Baricitinib, a Janus kinase (JAK)1/JAK2 inhibitor, improved disease activity in systemic lupus erythematosus (SLE) adults receiving standard background therapy in a phase 2 trial (NCT02708095).1 The aim of this study was to elucidate the mechanism of action of baricitinib in SLE.
Patients with SLE were treated with baricitinib-2mg or -4mg in a phase 2, randomized, placebo-controlled study. Sera from 68 patients (baricitinib-2mg: n=29; baricitinib-4mg: n=25; placebo: n=14) were collected at baseline and Week 12 and analyzed for cytokines using a Proximity Extension Assay (PEA) with 87 detectable analytes (Target 96 Inflammation Panel (Olink)). Interferon (IFN) scores were determined using a Modaplex assay. Spearman correlations were computed. Analyte changes from baseline at Week 12 were compared between baricitinib-4mg and placebo groups by Wilcoxon rank-sum or t-tests. Adjusted p<0.05 was considered significant.
At baseline, CXCL10 (r=0.50), CXCL11 (r=0.38), and CCL19 (r=0.45) correlated with the IFN signature. Confirming previous findings using Quanterix assays2, PEA analysis indicated that baricitinib-4mg, but not placebo, reduced IL-6 and IL-12p40 in SLE. Additionally, baricitinib-4mg significantly downregulated 1) serum cytokines that mediate lymphocyte and monocyte/macrophage recruitment (CCL19, TNFRSF9, TNF-β/Lymphotoxin-α), and 2) cytokines that induce bone turnover and augment joint pain (TRANCE/RANKL and Artemin).

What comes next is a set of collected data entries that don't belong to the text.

Lemma search_skip pre rest i started stack :
  Forall (λ tok, CMatch.name_matches self tok = false) pre →
  loop (pre ++ rest) i None started stack = loop rest (i + length pre) None started stack.
Proof.
  intros H. revert i. induction H as [|tok pre Ht _ IH]; intros i; simpl.
  - by rewrite Nat.add_0_r.
  - rewrite Ht, IH. f_equal. lia.
Qed.

Lemma search_spaces sp rest i s stack :
  Forall (λ tok, kind tok = SPACE) sp →
  loop (sp ++ rest) i (Some s) false stack = loop rest (i + length sp) (Some s) false stack.
Proof.
  intros H. revert i. induction H as [|tok sp Ht _ IH]; intros i; simpl.
  - by rewrite Nat.add_0_r.
  - unfold is_kind. rewrite (bool_decide_eq_true_2 _ Ht), IH. f_equal. lia.
Qed.

Lemma search_body body rest i s l stack :
  Forall (λ tok, kind tok = END → level tok ≠ l) body →
  loop (body ++ rest) i (Some s) true ((s, l) :: stack)
  = loop rest (i + length body) (Some s) true ((s, l) :: stack).
Proof.
  intros H. revert i. induction H as [|tok body Ht _ IH]; intros i; simpl.
  - by rewrite Nat.add_0_r.
  - assert (is_kind END tok && bool_decide (level tok = l) = false) as ->.
    { unfold is_kind. destruct (decide (kind tok = END)) as [E|E].
      - rewrite (bool_decide_eq_false_2 (level tok = l)) by auto. by rewrite andb_false_r.
      - by rewrite (bool_decide_eq_false_2 (kind tok = END)). }
    cbn. rewrite IH. f_equal. lia.
Qed.

Lemma search_nothing toks i started stack :
  Forall (λ tok, CMatch.name_matches self tok = false) toks →
  loop toks i None started stack = [].
Proof.
  intros H. rewrite <- (app_nil_r toks), search_skip by done. done.
Qed.
End Search.

(** A macro invocation: a matching name, spaces, and balanced arguments
    between the delimiters [self] expects. *)
Record invocation (self : CMatch.cmatch) (name : t) (sp : list t) (b : t) (body : list t) (e : t)
  : Prop := {
  inv_name : CMatch.name_matches self name = true;
  inv_sp : Forall (λ tok, kind tok = SPACE) sp;
  inv_begin : kind b = BEGIN;
  inv_delim : value b = CMatch.start_delim self;
  inv_end : kind e = END;
  inv_pair : delim_pair (value b) (value e) = true;
  inv_body : balanced body;
}.
Definition call_tokens (name : t) (sp : list t) (b : t) (body : list t) (e : t) : list t :=
  name :: sp ++ b :: body ++ [e].

Lemma level_end_spaces sp l : Forall (λ tok, kind tok = SPACE) sp → level_end l sp = l.
Proof.
  intros H. revert l. induction H as [|x sp Hx _ IH]; intros l; [done|].
  cbn [level_end fold_left]. rewrite next_neutral by (by rewrite Hx). apply IH.
Qed.

(** Inside an invocation of a well-leveled token list no END sits at the level
    of the name, and the closing delimiter does. *)
Lemma invocation_levels self name sp b body e l rest :
  invocation self name sp b body e →
  leveled l (call_tokens name sp b body e ++ rest) →
  level name = l ∧ level e = l ∧ level b = next_of b l ∧ leveled l rest ∧
  Forall (λ tok, kind tok = END → level tok ≠ l) body.
Proof.
  intros [Hn Hsp Hb _ He Hp Hbody] HL. unfold call_tokens in HL. cbn [app] in HL.
  assert (kind name = NAME) as Hk.
  { unfold CMatch.name_matches in Hn. apply andb_prop in Hn as [Hn _].
    by apply bool_decide_eq_true in Hn. }
  cbn [leveled] in HL. destruct HL as [Hl HL]. fold (next_of name l) in Hl.
  rewrite next_neutral in Hl by (by rewrite Hk). rewrite Hl in HL.
  rewrite <- !app_assoc in HL. apply leveled_app in HL as [_ HL].
  rewrite level_end_spaces in HL by done. cbn [app leveled] in HL. destruct HL as [Hlb HL].
  fold (next_of b l) in Hlb. rewrite Hlb in HL.
  rewrite <- app_assoc in HL. apply leveled_app in HL as [HLb HLe].
  destruct (balanced_levels body _ Hbody HLb) as [Eb Fb].
  destruct (next_pair b e l Hb He Hp) as (Hle & Hne & Hback).
  rewrite Eb in HLe. cbn [app leveled] in HLe. destruct HLe as [Hle' HLr].
  fold (next_of e (next_of b l)) in Hle'. rewrite Hback in Hle'. rewrite Hle' in HLr.
  repeat (split; [done|]).
  eapply Forall_impl; [exact Fb|]. intros x Hx _ E. apply Hne. cbn beta in Hx. rewrite E in Hx.
  by apply level_le_antisym.
Qed.

(** The first invocation is found, with the right closing delimiter. *)
Lemma search_invocation self pre name sp b body e post l :
  leveled l (pre ++ call_tokens name sp b body e ++ post) →
  Forall (λ tok, CMatch.name_matches self tok = false) pre →
  invocation self name sp b body e →
  ∀ all i started stack, ∃ n, n = length (call_tokens name sp b body e) ∧
  CMatch.search_loop self all (pre ++ call_tokens name sp b body e ++ post) i None started stack
  = CMatch.Yield (i + length pre) (i + length pre + n - 1)
    :: CMatch.search_loop self all post (i + length pre + n) None true stack.
Proof.
  intros HL Hpre Hinv all i started stack. eexists; split; [done|].
  apply leveled_app in HL as [_ HL].
  destruct (invocation_levels _ _ _ _ _ _ _ _ Hinv HL) as (Hl & Hle & _ & _ & HF).
  destruct Hinv as [Hn Hsp Hb Hd He Hp Hbody].
  rewrite search_skip by done. unfold call_tokens. cbn [app CMatch.search_loop].
  rewrite Hn, <- !app_assoc, search_spaces by done.
  cbn [app CMatch.search_loop negb]. unfold is_kind at 1.
  rewrite (bool_decide_eq_false_2 (kind b = SPACE)) by (by rewrite Hb).
  unfold is_kind at 1. rewrite (bool_decide_eq_true_2 _ Hb), Hd, String.eqb_refl. cbn [andb].
  rewrite <- app_assoc, Hl, search_body by done.
  cbn [app CMatch.search_loop negb CMatch.close]. unfold is_kind at 1.
  rewrite (bool_decide_eq_true_2 _ He), (bool_decide_eq_true_2 _ Hle). cbn [andb app].
  cbn [length]. rewrite !length_app. cbn [length]. rewrite length_app. cbn [length].
  f_equal; [f_equal; lia | f_equal; lia].
Qed.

These results suggest that downregulation of key cytokines that have proinflammatory and/or regulatory functions may play a role in the mechanism by which baricitinib acts to improve SLE disease activity.
References
1) Wallace DJ, et al. Lancet. 2018;392(10143):222-31.
2) Dörner T, et al. Lupus Sci Med. 2020;7(1).